Figure 4. MARV VP40 inhibits IFN-induced STAT and Jak phosphorylation.

(A) STAT1 or STAT2 (1 µg) fused to a C-terminal GFP was co-expressed in Huh-7 cells with 2 µg of the indicated expression plasmids, treated with 1000 IU/ml of universal IFNα/β for 30 min. Cells were lysed and assayed by western blot for tyrosine phosphorylated STAT1 (p-STAT1-GFP), STAT2 (p-STAT2-GFP), as well as for total expression levels of over-expressed proteins. (B) Huh-7 cells were transfected with 2 µg of the indicated expression plasmids and 1 µg of a plasmid expressing STAT1 fused to GFP at the C-terminus (STAT1-GFP). 24h p.t., cells were treated with 1000 IU/ml of IFNγ for 30 min and lysed.

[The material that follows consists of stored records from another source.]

(* ===== verification/Workflow.v ===== *)
(** * Workflow definitions and routing (orchestration/controller.py, lines 61-187)

    The condition language that guards transitions, the choice of a
    transition, stage definitions, and the job that schedules a stage. *)

From S2P Require Import Prelude Models Database Outbox Provenance Text Retry.

(** ** Python comparisons on JSON values *)

(** booleans are the integers 0 and 1 *)
Definition as_num (v : json) : option (Z * nat) :=
  match v with
  | JBool b => Some (if b then 1 else 0, 0%nat)
  | JNum m e => Some (m, e)
  | _ => None
  end.

Definition num_compare (a b : Z * nat) : comparison :=
  Z.compare (a.1 * 10 ^ Z.of_nat b.2) (b.1 * 10 ^ Z.of_nat a.2).

Definition is_Eq (c : comparison) : bool := match c with Eq => true | _ => false end.

(** [a == b] *)
Fixpoint json_eqb (a b : json) {struct a} : bool :=
  match a, b with
  | JNull, JNull => true
  | (JBool _ | JNum _ _), _ =>
      match as_num a, as_num b with
      | Some x, Some y => is_Eq (num_compare x y)
      | _, _ => false
      end
  | JStr s, JStr t => String.eqb s t
  | JList l, JList l' =>
      (fix go (l l' : list json) : bool :=
         match l, l' with
         | [], [] => true
         | x :: l, y :: l' => json_eqb x y && go l l'
         | _, _ => false
         end) l l'
  | JObj kv, JObj kv' =>
      (fix go (kv : list (string * json)) : bool :=
         match kv with
         | [] => true
         | (k, v) :: kv =>
             match obj_get kv' k with Some v' => json_eqb v v' | None => false end && go kv
         end) kv
      && forallb (λ p, match obj_get kv p.1 with Some _ => true | None => false end) kv'
  | _, _ => false
  end.

(** [a < b], [a > b], ...: [None] is a [TypeError] *)
Fixpoint json_compare (a b : json) {struct a} : option comparison :=
  match a, b with
  | JStr s, JStr t => Some (String.compare s t)
  | JList l, JList l' =>
      (fix go (l l' : list json) : option comparison :=
         match l, l' with
         | [], [] => Some Eq
         | [], _ :: _ => Some Lt
         | _ :: _, [] => Some Gt
         | x :: l, y :: l' => if json_eqb x y then go l l' else json_compare x y
         end) l l'
  | _, _ =>
      match as_num a, as_num b with
      | Some x, Some y => Some (num_compare x y)
      | _, _ => None
      end
  end.

(** [a in b] *)
Definition json_in (a b : json) : result exn bool :=
  match b with
  | JList l => Ok (existsb (json_eqb a) l)
  | JStr s => match a with JStr t => Ok (contains t s) | _ => Raise TypeError end
  | JObj kv =>
      match a with
      | JStr k => Ok (match obj_get kv k with Some _ => true | None => false end)
      | JList _ | JObj _ => Raise TypeError
      | _ => Ok false
      end
  | _ => Raise TypeError
  end.

(** ** The condition language *)

Definition ordered (a b : json) (test : comparison → bool) : result exn bool :=
  match a with
  | JNull => Ok false
  | _ => match json_compare a b with
         | Some c => Ok (test c)
         | None => Raise TypeError
         end
  end.

(** the table [_OPS] *)
Definition OPS (op : string) : option (json → json → result exn bool) :=
  if String.eqb op "eq" then Some (λ a b, Ok (json_eqb a b))
  else if String.eqb op "ne" then Some (λ a b, Ok (negb (json_eqb a b)))
  else if String.eqb op "gt" then
    Some (λ a b, ordered a b (λ c, match c with Gt => true | _ => false end))
  else if String.eqb op "gte" then
    Some (λ a b, ordered a b (λ c, match c with Lt => false | _ => true end))
  else if String.eqb op "lt" then
    Some (λ a b, ordered a b (λ c, match c with Lt => true | _ => false end))
  else if String.eqb op "lte" then
    Some (λ a b, ordered a b (λ c, match c with Gt => false | _ => true end))
  else if String.eqb op "in" then Some json_in
  else None.

(** [s.split(".")] *)
Fixpoint split_dots (s acc : string) : list string :=
  match s with
  | EmptyString => [acc]
  | String c s =>
      if Ascii.eqb c "."%char then acc :: split_dots s ""
      else split_dots s (acc +:+ String c "")
  end.

(** [value.get(part) if isinstance(value, dict) else None] along the path *)
Definition walk_path (value : json) (path : list string) : json :=
  foldl (λ v part, match v with
                   | JObj kv => default JNull (obj_get kv part)
                   | _ => JNull
                   end) value path.

Definition evaluate_condition (condition : option json) (context : json) : result exn bool :=
  match condition with
  | None => Ok true
  | Some (JObj kv) =>
      match obj_get kv "field" with
      | Some (JStr field) =>
          let value := walk_path context (split_dots field "") in
          match obj_get kv "op" with
          | Some (JStr op) =>
              match OPS op with
              | None => Raise (ValueError "unsupported condition operator")
              | Some f =>
                  match obj_get kv "value" with
                  | Some v => f value v
                  | None => Raise (KeyError "value")
                  end
              end
          | Some (JList _ | JObj _) => Raise TypeError
          | Some _ => Raise (ValueError "unsupported condition operator")
          | None => Raise (KeyError "op")
          end
      | Some _ => Raise AttributeError
      | None => Raise (KeyError "field")
      end
  | Some _ => Raise TypeError
  end.

(** ** Runs, stages and transitions *)

Definition run_correlation (run : PipelineRun) : M positive := or_uuid4 (run_correlation_id run).

Definition run_definition (run : PipelineRun) : M positive :=
  match run_definition_id run with
  | Some d => mret d
  | None => raise (ValueError "pipeline run has no definition_id pinned")
  end.

Fixpoint first_matching (l : list WorkflowTransition) (context : json)
    : M (option WorkflowTransition) :=
  match l with
  | [] => mret None
  | transition :: l =>
      b ← lift_result (evaluate_condition (wtr_condition transition) context);
      if b : bool then mret (Some transition) else first_matching l context
  end.

Definition transition_applies (definition_id : positive) (from_stage : ContentStage)
    (trigger : WorkflowTransitionTrigger) (_ : positive) (t : WorkflowTransition) : bool :=
  bool_decide (wtr_definition_id t = definition_id ∧ wtr_from_stage t = from_stage
               ∧ wtr_trigger t = trigger).

Definition by_priority_asc (a b : WorkflowTransition) : bool := wtr_priority a <=? wtr_priority b.

Definition find_transition (definition_id : positive) (from_stage : ContentStage)
    (trigger : WorkflowTransitionTrigger) (context : json) : M (option WorkflowTransition) :=
  ts ← select w_transitions (transition_applies definition_id from_stage trigger);
  first_matching (order_by by_priority_asc ts.*2) context.

Definition get_stage_def (definition_id : positive) (stage_key : ContentStage) : M WorkflowStage :=
  o ← session_get w_stages (definition_id, stage_key);
  match o with
  | Some stage => mret stage
  | None => raise (ValueError "workflow_stages has no row for stage")
  end.

Section Enqueue.
Context `{Settings}.

Definition enqueue_stage (run : positive) (stage_key : ContentStage) (attempt : Z)
    (run_after : option time) : M positive :=
  r ← the w_runs run;
  workspace ← session_get w_workspaces (run_workspace_id r);
  let priority := base_priority_for_tier
    (match workspace with Some ws => ws_priority_tier ws | None => 0 end) in
  job ← uuid4;
  t ← now;
  corr ← run_correlation r;
  insert_row w_jobs job
    (mk_job (run_workspace_id r) (if attempt =? 0 then JOB_STAGE else JOB_RETRY)
       (ContentStage_value stage_key) run (default t run_after) JOB_PENDING None None
       attempt priority (Some corr) (run_trace_id r) t);;
  flush;;
  mret job.
End Enqueue.

(** ** Assigning columns of a run

    Every operation leaves the workspace and the content item of a run as they
    are.  Only starting and advancing a run give it a definition or bring it
    to a stage; the operations that only trace or correlate leave its status
    as well. *)

Definition run_place (r : PipelineRun) : positive * option positive :=
  (run_workspace_id r, run_content_item_id r).
Class RunAny (R : relation World) : Prop :=
  run_any : ∀ run g, (∀ r, run_place (g r) = run_place r) →
    keeps R (modify w_runs run g).
(** a run's definition and stage, with its place *)
Definition run_position (r : PipelineRun)
    : positive * option positive * option positive * ContentStage :=
  (run_place r, run_definition_id r, run_current_stage r).
Class RunStable (R : relation World) : Prop :=
  run_stable : ∀ run g, (∀ r, run_position (g r) = run_position r) →
    keeps R (modify w_runs run g).
(** a run but for its trace and correlation *)
Definition run_core (r : PipelineRun) : PipelineRun :=
  r <| run_trace_id := None |> <| run_correlation_id := None |>.
Class RunMeta (R : relation World) : Prop :=
  run_meta : ∀ run g, (∀ r, run_core (g r) = run_core r) → keeps R (modify w_runs run g).
#[export] Hint Resolve run_any run_stable run_meta : keeps.
#[export] Hint Extern 0 (∀ r : PipelineRun, _ = _) => (intro; reflexivity) : keeps.

#[export] Instance run_any_closed R `{!PreOrder R, !Closed w_runs R} : RunAny R.
Proof. intros run g _. keeps_tac. Qed.
#[export] Instance run_stable_any R `{!RunAny R} : RunStable R.
Proof.
  intros run g Hg. apply run_any. intros r. specialize (Hg r).
  by apply (f_equal (λ p, p.1.1)) in Hg.
Qed.
#[export] Instance run_meta_stable R `{!RunStable R} : RunMeta R.
Proof.
  intros run g Hg. apply run_stable. intros r.
  change (run_position (run_core (g r)) = run_position (run_core r)). by rewrite Hg.
Qed.

(** A run stays. *)
#[export] Instance run_stays run : RunAny (preserved (λ w, is_Some (w_runs w !! run))).
Proof. intros i g _ w Hr. simpl. by apply lookup_alter_is_Some. Qed.

(** So does where it stands. *)
#[export] Instance run_sourced run stage : RunStable (preserved (sourced run stage)).
Proof. intros i g Hg. apply sourced_modify_run. intros r. specialize (Hg r). by injection Hg. Qed.

(** the runs but for traces and correlations *)
Definition run_cores (w : World) : gmap positive PipelineRun := run_core <$> w_runs w.
#[export] Instance run_meta_cores : RunMeta (frame run_cores).
Proof.
  intros run g Hg w. unfold frame, run_cores. simpl. apply map_eq. intros i.
  rewrite !lookup_fmap, lookup_alter. case_decide as Hi; [subst|done].
  destruct (w_runs w !! i); simpl; by rewrite ?Hg.
Qed.

Lemma run_cores_lookup w w' run r :
  frame run_cores w w' → w_runs w !! run = Some r →
  ∃ r', w_runs w' !! run = Some r' ∧ run_core r' = run_core r.
Proof.
  unfold frame, run_cores. intros Hf Hr.
  assert (Hl : (run_core <$> w_runs w') !! run = Some (run_core r)) by (by rewrite Hf, lookup_fmap, Hr).
  rewrite lookup_fmap in Hl. apply fmap_Some in Hl as (r' & Hr' & ->). by exists r'.
Qed.

(** ** Lemmas *)

Lemma keeps_under_lift P R `{!PreOrder R} {A B} (r : result exn A) (k : A → M B) :
  (∀ a, r = Ok a → keeps_under P R (k a)) → keeps_under P R (lift_result r ≫= k).
Proof. intros Hk w Hp. destruct r as [a|e]; [by apply Hk|by simpl]. Qed.

Lemma keeps_run_correlation R `{!Engine R} r : keeps R (run_correlation r).
Proof. unfold run_correlation. keeps_tac. Qed.
Lemma keeps_run_definition R `{!PreOrder R} r : keeps R (run_definition r).
Proof. unfold run_definition. keeps_tac. Qed.
Lemma keeps_find_transition R `{!PreOrder R} d s t c : keeps R (find_transition d s t c).
Proof.
  unfold find_transition. keeps_tac.
  induction (order_by _ _) as [|x l IH]; simpl; keeps_tac.
Qed.
Lemma keeps_get_stage_def R `{!PreOrder R} d s : keeps R (get_stage_def d s).
Proof. unfold get_stage_def. keeps_tac. Qed.
Lemma keeps_enqueue_stage `{Settings} R `{!Engine R, !Closed w_jobs R} r s a t :
  keeps R (enqueue_stage r s a t).
Proof. pose proof keeps_run_correlation. unfold enqueue_stage. keeps_tac. Qed.
Lemma keeps_enqueue_sourced `{Settings} R `{!Engine R, !JobRows R} run stage a t :
  keeps_under (sourced run stage) R (enqueue_stage run stage a t).
Proof.
  pose proof keeps_run_correlation. unfold enqueue_stage.
  do 5 (apply keeps_under_bind; [apply _|keeps_tac|keeps_tac|intros ?]).
  apply keeps_under_last; [apply _| |intros _; keeps_tac].
  intros w Hs. apply job_add. intros r s (_ & <- & Hst). simpl in Hst.
  rewrite ContentStage_of_value_value in Hst. by injection Hst as <-.
Qed.

#[export] Hint Resolve keeps_run_correlation keeps_run_definition keeps_find_transition
  keeps_get_stage_def keeps_enqueue_stage : keeps.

Lysates were analyzed by western blot for phosphorylation of STAT1 and total levels of STAT1 as well as for expression of the tagged proteins. (C and D) 293T cells were transfected with 2 µg of the indicated expression plasmids, treated with 1000 IU/ml of IFNα/β (C) or IFNγ (D) for 30 min, lysed and subjected to western blot analysis for detection of phosphorylated and total Jak1 (C and D), Tyk2 (C) or Jak2 (D). Note that the cuts in the films excised samples irrelevant to this study. All the presented data for a given protein is from the same gel and the same exposure.